Try it:
Below are entries. Copy exactly the lines running from the line that holds "(apps/api/src/orchestration, node-agent, subscription-access;" to the line that holds "Accounts (apps/api/src/auth, trials, cabinet): Accounts.v", with both ends included.

Data:
(* ===== verification/Prelude.v ===== *)
(** * VPNPlatform: the control plane, its workers and its node agents

    VPNPlatform sells VPN access.  An API (src/apps/api) keeps users,
    subscriptions, devices, nodes and access grants in PostgreSQL; workers
    (src/apps/worker) deliver what changed to the nodes; a node agent
    (src/apps/node-agent) runs beside Xray on each node, applies the
    configuration the API hands out and reports back; probes report whether
    routes work, and a health store turns the reports into decisions.  The
    stores the API and the workers share are in src/packages/orchestration-store,
    the wire contracts in src/packages/contracts, the tables, constraints and
    triggers in src/prisma.  This library models these parts and proves what
    they promise, separately and together.

    ** How the code is modelled

    - A service method is a Definition of the same name in the monad [M S E]
      below: state passing with throws that keep the mutations made before
      them.  [prisma.$transaction] is [atomically], which rolls back.
    - The database is a record of tables ([ControlPlane.Db], [HealthStore.HealthDb]),
      finite maps from primary keys to rows.  One Prisma call or raw statement
      is one operation with its CHECKs, unique indexes, foreign keys and
      triggers as errors.  A transaction is one atomic step: the services
      take row locks and advisory locks to get that.  Systems of transactions
      are step relations ([ControlPlaneSystem.step], [HealthSystem.health_step])
      and theorems hold of every reachable state; the statements of the
      workers' stores (OutboxStore.v, NodeSyncStore.v) interleave singly.
    - The node agent's file system fails at any operation, and so may starting
      and stopping its runtime; its clock and its clock-trust probe are oracles
      of the number of earlier readings.
    - An unknown document is a [json]; a Zod schema is a partial function.
    - Instants are milliseconds in Z; SQL's INTEGER bounds are kept where a
      column has them.  Strings are UTF-8 bytes; Text.v measures them as
      JavaScript does, in UTF-16 units, and as char_length does, in characters.
    - A uuid the health stores cast is the lower-case text PostgreSQL returns
      ([HealthStore.uuid_text]); elsewhere identifiers are taken as the database
      prints them, since they come from it.
    - HMAC, SHA-256, UUID syntax, [Date.parse], [localeCompare], [net.isIP],
      BullMQ, Docker and Xray are parameters or type classes whose laws state
      what the code relies on; the files and sections of examples instantiate them
      and apply every theorem that has a hypothesis to a concrete run.
    - No definition needs fuel: every loop of the modelled code is over a
      list.  The maintenance worker's pages are a cursor that wraps around;
      AccessMaintenance.v bounds the pages until every candidate was visited.

    ** The files

    Shared: Prelude.v (this file), Keeps.v, Text.v, Json.v, Sql.v.

    Health (packages/orchestration-store): OperationalPolicy.v
    (operational-policy.ts), HealthDecision.v (health-decision.ts, the pure
    decision function), HealthStore.v (tables and triggers), HealthEvidence.v
    (health-evidence-store.ts), HealthAction.v (health-action-store.ts),
    HealthInvariant.v, HealthSystem.v and HealthExact.v (theorems):
    availability is the run of the decision function over recorded evidence,
    verdicts are backed by independent quorums, results count once,
    promotions are justified, and a cycle whose results are named in lower case
    commits exactly when the stores' own guards pass, retries included (one
    named in upper case passes the schema and is refused by the triggers).

    Delivery (packages/orchestration-store, apps/worker): OutboxStore.v
    (outbox-store.ts), NodeSyncStore.v (node-sync-store.ts), Worker.v
    (outbox-publisher.ts, node-sync-processor.ts, job-retention.ts): fencing
    by lease tokens, bounded claims, delivery before publication, at-least-once.

    Control plane (apps/api/src/orchestration, node-agent, subscription-access;
    packages/orchestration-store): ControlPlane.v (tables), AccessPolicy.v
    (access-policy.ts, node-access-control.ts), DataPlaneCredential.v
    (data-plane-credential.ts), Orchestration.v (grant scheduling, device
    revocation, node lifecycle, route publication, acknowledgement),
    NodeAgentApi.v (configuration snapshots, heartbeats, agent credentials),
    SubscriptionAccess.v (expiry, cancellation, reconciliation),
    SubscriptionFeed.v (the feed).  ControlPlaneInvariant.v and the ...Safety.v
    files carry the invariant through every transaction; Reconciliation.v and
    AccessMaintenance.v compare the reconciler with what it is for;
    ControlPlaneSystem.v, ControlPlaneTheorems.v and SubscriptionFeedTheorems.v
    hold the theorems: access that is shown is acknowledged, revocation is
    permanent, a change is announced, delivered and can be acknowledged, the
    agents' endpoints act for the authenticated node only.

    Node agent (apps/node-agent): NodeAgentContract.v (contracts/node-agent.ts),
    XrayAccess.v (xray-access.ts, security-timing.ts), ClockTrust.v
    (clock-trust.ts), DurableFiles.v, AgentState.v, XrayRuntime.v
    (xray-runtime.ts, xray-serving-verifier.ts), LocalXrayAdapter.v
    (local-xray-adapter.ts), NodeAgent.v (agent.ts, simulation-adapter.ts),
    ReconcileLoop.v (local-state-reconciler.ts) and AgentLoops.v (the two loops
    of main.ts over one adapter): what is served is the snapshot and nothing
    else, the stop latch holds (a stop that fails is thrown and not taken for
    one), versions do not decrease, files are replaced atomically, and the
    reconcile loop wakes by the next expiry and returns when it is stopped.

    Accounts (apps/api/src/auth, trials, cabinet): Accounts.v (tables,
    constraints and statements beside the control plane's), BotSigningKey.v
    and Base64Url.v (bot-signing-key.ts), BotRequests.v
    (bot-request-authentication.service.ts, bot-request-execution.service.ts),
    BotCredentials.v (bot-credential-lifecycle.ts), Trial.v and TrialAccess.v
    (trial-activation.service.ts), Cabinet.v (cabinet-device.service.ts,
    cabinet.service.ts), TelegramInitData.v (telegram-init-data.ts), Login.v
    (bot-auth-challenge.service.ts, pending-login.service.ts,
    auth-session.service.ts).  AccountInvariant.v and ControlFrame.v say what a
    statement keeps, which Keeps.v composes over transactions; AccountSystem.v
    is the step relation, whose steps are the control plane's on its tables;
    TrialSafety.v, CabinetSafety.v, BotSafety.v, LoginSafety.v, AccountFrame.v
    and AccountHistory.v lead to AccountTheorems.v: a bot request happens once,
    a trial happens once, a trial and a device give access within their limits, a session goes back
    to a login its user confirmed, keys authenticate and requests do not
    replay.

    Bot and HTTP (apps/bot, apps/api/src controllers and guards): BotClient.v
    (contracts/bot-auth.ts, bot-api-client.ts, telegram-login-launch.ts,
    telegram-confirmation.ts) and HttpApi.v (bot-request-authentication.guard.ts,
    trusted-origin.guard.ts, the auth, trial and cabinet controllers);
    HttpSafety.v takes a message (a launch command; a confirmation code alone or
    after its command) from the bot's signature through the guard to the service
    and back, and the session cookie from the login to the cabinet.

    Limits and probes (apps/api/src/redis, auth, trials, subscription-access,
    probe-agent): Redis.v (redis.service.ts: keys with their expiry, the scripts
    command by command), RateLimits.v (every rate limiter) and RateLimitBounds.v
    (at most twice the maximum within a window, whatever else is done with
    Redis; the in-process limiter answers as the counters do).
    ProbeIngestion.v (probe-source-credential.service.ts,
    probe-ingestion.service.ts, contracts/probe-agent.ts) joins the limiters, the
    credentials of the probe sources and the health tables; ProbeSafety.v and
    ProbeSystem.v show that its steps are steps of [HealthSystem], that results
    on record were submitted with a live secret, and that a replaced secret is
    dead.

    Logging (packages/safe-logger): Regex.v is the backtracking matcher of
    JavaScript with what a pattern denotes, SafeLogger.v the whole of
    safe-logger/src/index.ts on a heap of objects, SafeLoggerSafety.v that what
    is handed to pino is clean and small and that plain data is handed on
    unchanged.

    Together: EndToEnd.v composes the API with the agent: what a node serves are
    exactly the rows of the database that give access, and the agent reads a
    delivered snapshot exactly when it also keeps the bounds of the contract that
    the columns do not have.

    ** Interfaces

    Clients are proved against type classes: Worker.v against [OutboxStore],
    [NodeSyncStore] and a queue, with [PrismaOutbox] discharging the store's
    promises; LocalXrayAdapter.v against the runtime class of XrayRuntime.v,
    which both runtimes satisfy; NodeAgent.v against the control plane and the
    data-plane adapter; [DateStrings] and [LocaleCompare] for JavaScript's
    dates and string order.

    ** Not modelled, and why

    Process wiring (main.ts files, Nest modules, environment schemas, Telegraf
    and HTTP transport, Swagger, health endpoints, the one-line controllers of
    the probes and the feed), the prototype subscription service, the web
    application, the command-line tools, the bootstraps and harnesses of named
    nodes, and infrastructure scripts: input, output and configuration apart
    from the state above.  What pino makes of the arguments the safe logger hands
    it (printf interpolation, merged bindings, keys as they are) and Proxies among
    the logged values are left out.  The account services take what the
    limiters' Redis answers them as an argument. *)

From Stdlib Require Export ZArith Lia Sorted Permutation.
From stdpp Require Export base tactics strings gmap list sorting option fin_maps relations.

Answer:
    Control plane (apps/api/src/orchestration, node-agent, subscription-access;
    packages/orchestration-store): ControlPlane.v (tables), AccessPolicy.v
    (access-policy.ts, node-access-control.ts), DataPlaneCredential.v
    (data-plane-credential.ts), Orchestration.v (grant scheduling, device
    revocation, node lifecycle, route publication, acknowledgement),
    NodeAgentApi.v (configuration snapshots, heartbeats, agent credentials),
    SubscriptionAccess.v (expiry, cancellation, reconciliation),
    SubscriptionFeed.v (the feed).  ControlPlaneInvariant.v and the ...Safety.v
    files carry the invariant through every transaction; Reconciliation.v and
    AccessMaintenance.v compare the reconciler with what it is for;
    ControlPlaneSystem.v, ControlPlaneTheorems.v and SubscriptionFeedTheorems.v
    hold the theorems: access that is shown is acknowledged, revocation is
    permanent, a change is announced, delivered and can be acknowledged, the
    agents' endpoints act for the authenticated node only.

    Node agent (apps/node-agent): NodeAgentContract.v (contracts/node-agent.ts),
    XrayAccess.v (xray-access.ts, security-timing.ts), ClockTrust.v
    (clock-trust.ts), DurableFiles.v, AgentState.v, XrayRuntime.v
    (xray-runtime.ts, xray-serving-verifier.ts), LocalXrayAdapter.v
    (local-xray-adapter.ts), NodeAgent.v (agent.ts, simulation-adapter.ts),
    ReconcileLoop.v (local-state-reconciler.ts) and AgentLoops.v (the two loops
    of main.ts over one adapter): what is served is the snapshot and nothing
    else, the stop latch holds (a stop that fails is thrown and not taken for
    one), versions do not decrease, files are replaced atomically, and the
    reconcile loop wakes by the next expiry and returns when it is stopped.

    Accounts (apps/api/src/auth, trials, cabinet): Accounts.v (tables,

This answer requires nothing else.